Everyone But Two
PLACES THEY TRAVELED
Map of places traveled to by Grahams
August 10, 1965, Benjamin and Frances Graham, an African American married couple from Baltimore, Maryland, with no prior camping experience, accompanied by their three small children, embarked on their maiden voyage to the New York World's Fair in their newly purchased 17’ Stardust RV Trailer. That same week, Congress passed the Voting Rights Act of 1965 and the Watts Riots erupted for which 14,000 National Guardsman were deployed, 34 people were killed (31 African Americans), 1,000 were injured, and 4,000 were jailed. In the end, they traveled 35 years, in 3 trailers, 94, 219.80 miles, spending $32,600.05 to every state but two.
I am developing a documentary, Everyone But Two: The Life, Love and Travel of Benjamin and Frances Graham. Benjamin Graham (my grandfather) kept meticulous logs tracking every detail of their trips; i.e., routes driven and the amounts spent on gas, groceries and camp fees. In essence, I can retrace their steps and tell their compelling story as African Americans traveling by RV trailer thru America during a turbulent time in American history.
There are 4 stages to the project. Stage I: research and document the Civil Rights Movement and racial climate at the time and location of their travels. Stage II [Ruby Grant, 1st year]: retrace and document with elements of the trips, using their log, to travel the 48 contiguous states. Stage III [2nd year]: using an itinerary prepared by the Graham’s, I would travel as a surrogate to Alaska and Hawaii and document the trip for the Grahams, thus completing the journey for them. Stage IV: document me sharing my experience traveling to Alaska and Hawaii with the Grahams as a symbolic conclusion.

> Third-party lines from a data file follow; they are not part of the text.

(* ===== verification/NodeSafety.v ===== *)
(** * Safety of a network of nodes

    [Safety] takes the votes of a finalizer to be made one after the other by
    [decide_vote].  Here they are what nodes give out: [maybe_vote] of
    [my_finalizers_t] for all the finalizers of the node, saves of the safety
    file that fail, restarts that read it back, keys that come and go, safety
    information that is set when the node starts, and the evidence of
    [maybe_update_fsi].  Every vote a node has given out is one of a run of the
    voting rule ([correct_run_traced]), so a network of such nodes is safe. *)

From S2P Require Import Prelude ChainTypes Merkle FinalityCore OrderedDiff Policies Qc Raw BlockHeader BlockHeaderState.
From S2P Require Import BlockState Finalizer VoteSafety Branch Safety.

Section Node.
Context {hasher : Sha256Hash} {words : Sha256Words hasher} {keyok : BlsKeyValid} {bls : Bls} {sign : BlsSign} {crc : Crc32}.
Context (U : list block_header_state -> Prop) (g : block_header_state).
#[local] Instance node_tree : BlockTree (list block_header_state) := branch_tree U g.
(** The blocks with a certificate, and the branch of a block state. *)
Context (C : list block_header_state -> Prop) (branch_of : block_state -> list block_header_state).
Implicit Types (s : block_state) (m : my_finalizers_t) (k : bls_public_key) (f : finalizer_safety_information)
  (log : list (vote_message * block_state)).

LIFE OF BENJAMIN AND FRANCES
Frances was born and raised in Baltimore, Maryland. She was the daughter of Bernard and Elizabeth Ralph. She and 3 siblings, sister Bertie, brothers Bernard Jr, and James grew up in a household where education was important; the sons were expected to become doctors and the daughters educators. During Frances' education, she became part of the Quaker’s American Friends Service Committee, participating in sit-ins and protests against lynching. Frances also attended New York University to complete her Masters Degree in Teaching. She would become a life long educator from teaching to counseling, where she would retire after 30 years of employment.
Benjamin was also a Baltimore native, sharing a home with his brother Harold and mother, Nancy Paramore. After graduating from high school, Benjamin was drafted to serve in the Army. He was in a segregated unit in World War II, where he faced racism abroad in Germany. After the war he returned to the states and successfully passed the Civil Servants Exam, only to be overtly denied positions as an FBI Agent and US Postal Inspector because of his race. He would become a United States Postal Worker, where he would retire after 30 years of employment.
LOVE OF BENJAMIN AND FRANCES
Benjamin and Frances were both born and raised in Baltimore, Maryland, both attended the same high school at the same time, lived in the same neighborhood and had mutual acquaintances. One of those mutual acquaintances was Frances’ sister Bertie. Benjamin and Frances however did not meet each other until a fateful trip they both took to New York City when Frances traveled with her sister and friends and Benjamin traveled with friends. Once they met, they would begin a relationship that would blossom into a marriage. Benjamin and Frances began a family and be the proud parents of three girls, Leslie, Benita and Nancy. After seven decades of marriage and tens of thousands of miles traveled together, they were still young sweet hearts.
TRAVEL OF BENJAMIN AND FRANCES GRAHAM
On August 10, 1965, Benjamin began a log to document their first trip in their brand new 17' Stardust RV trailer. Each series of entries for the next 35 years would begin with an empty photocopied McNally map of the United States that he would outline their route by hand.
Immediately following the outlined map, Benjamin would create a summary sheet of the entire trip. In addition to routes and places they stayed, he would include the trip totals: gas, mileage, days on the road.
In 1969, four years after the first trip documented only by map and summary, Benjamin added the last component, the daily log entry. The details of the trip were recorded daily for each week. Categories in addition to those tallied on summary were costs for groceries, laundry, dinner, camping fees and entertainment. At the bottom, Benjamin would also make notes of milestone distances traveled or information about routes. This travel log was used after they ended traveling by RV trailer. Benjamin and Frances continued to travel by car. The last entry logged was in 2003 for a trip that included visiting me in Madison, Wisconsin.